▶ **Given data**

(** * Outlivion backend: the external-integration layer

    A shallow embedding of [src/services/mercuryo.ts] (the payment client:
    webhook signature verification and webhook parsing) and of the panel
    client that the specification describes (session handling, bounded
    retry, provisioning operations, connection descriptor). *)

From Stdlib Require Import String Ascii DecimalString.
From Stdlib Require Import ZArith Bool Lia Arith List.
Import ListNotations.

Local Open Scope Z_scope.

(** * JavaScript strings

    A JavaScript string is a sequence of 16-bit code units.  [===] on two
    strings compares them code unit by code unit. *)

Definition jsstring := list Z.

Definition code_unit (c : Z) : Prop := 0 <= c < 65536.
Definition well_formed (s : jsstring) : Prop := Forall code_unit s.

Fixpoint strict_eq (a b : jsstring) : bool :=
  match a, b with
  | [], [] => true
  | x :: a', y :: b' => (x =? y) && strict_eq a' b'
  | _, _ => false
  end.

(** An ASCII literal of the source, as a JavaScript string. *)
Fixpoint js (s : string) : jsstring :=
  match s with
  | EmptyString => []
  | String c r => Z.of_nat (nat_of_ascii c) :: js r
  end.

(** Two strings differ in exactly one bit: same length, one position [i]
    where one code unit is the other with bit [k] (of 16) inverted. *)
Fixpoint one_bit_apart (a b : jsstring) : Prop :=
  match a, b with
  | x :: a', y :: b' =>
      ((exists k, 0 <= k < 16 /\ y = Z.lxor x (Z.shiftl 1 k)) /\ a' = b')
      \/ (x = y /\ one_bit_apart a' b')
  | _, _ => False
  end.

(** * Node's [crypto]: UTF-8 encoding of string input, SHA-256, HMAC, hex *)

Module Crypto.

Definition is_high_surrogate (c : Z) : bool := (0xD800 <=? c) && (c <=? 0xDBFF).
Definition is_low_surrogate (c : Z) : bool := (0xDC00 <=? c) && (c <=? 0xDFFF).
(** The administrator sets the stock of product A in [Examples.oneOrder]
    to 9, and to 3 with the string ["3"]. *)
Lemma updateInventoryQuantity_then_get_witness :
  getInventoryByProductId (WellFormed 10)
    (snd (inventoryController.updateInventoryQuantity Examples.conversions Examples.root
            (WellFormed 10) (Some (Num 9)) Examples.oneOrder))
  = Json 200 (Examples.inventoryOf 20 10 9, Some Examples.productA) /\
  getInventoryByProductId (WellFormed 10)
    (snd (inventoryController.updateInventoryQuantity Examples.conversions Examples.root
            (WellFormed 10) (Some (Str "3")) Examples.oneOrder))
  = Json 200 (Examples.inventoryOf 20 10 3, Some Examples.productA).
Proof.
  destruct (updateInventoryQuantity_then_get Examples.conversions Examples.root 10%nat
              Examples.oneOrder Examples.productA (Examples.inventoryOf 20 10 3)
              eq_refl eq_refl eq_refl) as [_ H].
  split.
  - exact (proj2 (H (Num 9) 9%float eq_refl eq_refl eq_refl)).
  - exact (proj2 (H (Str "3") 3%float eq_refl eq_refl eq_refl)).
Defined.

▶ **Task to complete**
Reproduce the entire listing. Keep every word as it is.

▶ **Solution**
(** * Outlivion backend: the external-integration layer

    A shallow embedding of [src/services/mercuryo.ts] (the payment client:
    webhook signature verification and webhook parsing) and of the panel
    client that the specification describes (session handling, bounded
    retry, provisioning operations, connection descriptor). *)

From Stdlib Require Import String Ascii DecimalString.
From Stdlib Require Import ZArith Bool Lia Arith List.
Import ListNotations.

Local Open Scope Z_scope.

(** * JavaScript strings

    A JavaScript string is a sequence of 16-bit code units.  [===] on two
    strings compares them code unit by code unit. *)

Definition jsstring := list Z.

Definition code_unit (c : Z) : Prop := 0 <= c < 65536.
Definition well_formed (s : jsstring) : Prop := Forall code_unit s.

Fixpoint strict_eq (a b : jsstring) : bool :=
  match a, b with
  | [], [] => true
  | x :: a', y :: b' => (x =? y) && strict_eq a' b'
  | _, _ => false
  end.

(** An ASCII literal of the source, as a JavaScript string. *)
Fixpoint js (s : string) : jsstring :=
  match s with
  | EmptyString => []
  | String c r => Z.of_nat (nat_of_ascii c) :: js r
  end.

(** Two strings differ in exactly one bit: same length, one position [i]
    where one code unit is the other with bit [k] (of 16) inverted. *)
Fixpoint one_bit_apart (a b : jsstring) : Prop :=
  match a, b with
  | x :: a', y :: b' =>
      ((exists k, 0 <= k < 16 /\ y = Z.lxor x (Z.shiftl 1 k)) /\ a' = b')
      \/ (x = y /\ one_bit_apart a' b')
  | _, _ => False
  end.

(** * Node's [crypto]: UTF-8 encoding of string input, SHA-256, HMAC, hex *)

Module Crypto.

Definition is_high_surrogate (c : Z) : bool := (0xD800 <=? c) && (c <=? 0xDBFF).
Definition is_low_surrogate (c : Z) : bool := (0xDC00 <=? c) && (c <=? 0xDFFF).
(** The administrator sets the stock of product A in [Examples.oneOrder]
    to 9, and to 3 with the string ["3"]. *)
Lemma updateInventoryQuantity_then_get_witness :
  getInventoryByProductId (WellFormed 10)
    (snd (inventoryController.updateInventoryQuantity Examples.conversions Examples.root
            (WellFormed 10) (Some (Num 9)) Examples.oneOrder))
  = Json 200 (Examples.inventoryOf 20 10 9, Some Examples.productA) /\
  getInventoryByProductId (WellFormed 10)
    (snd (inventoryController.updateInventoryQuantity Examples.conversions Examples.root
            (WellFormed 10) (Some (Str "3")) Examples.oneOrder))
  = Json 200 (Examples.inventoryOf 20 10 3, Some Examples.productA).
Proof.
  destruct (updateInventoryQuantity_then_get Examples.conversions Examples.root 10%nat
              Examples.oneOrder Examples.productA (Examples.inventoryOf 20 10 3)
              eq_refl eq_refl eq_refl) as [_ H].
  split.
  - exact (proj2 (H (Num 9) 9%float eq_refl eq_refl eq_refl)).
  - exact (proj2 (H (Str "3") 3%float eq_refl eq_refl eq_refl)).
Defined.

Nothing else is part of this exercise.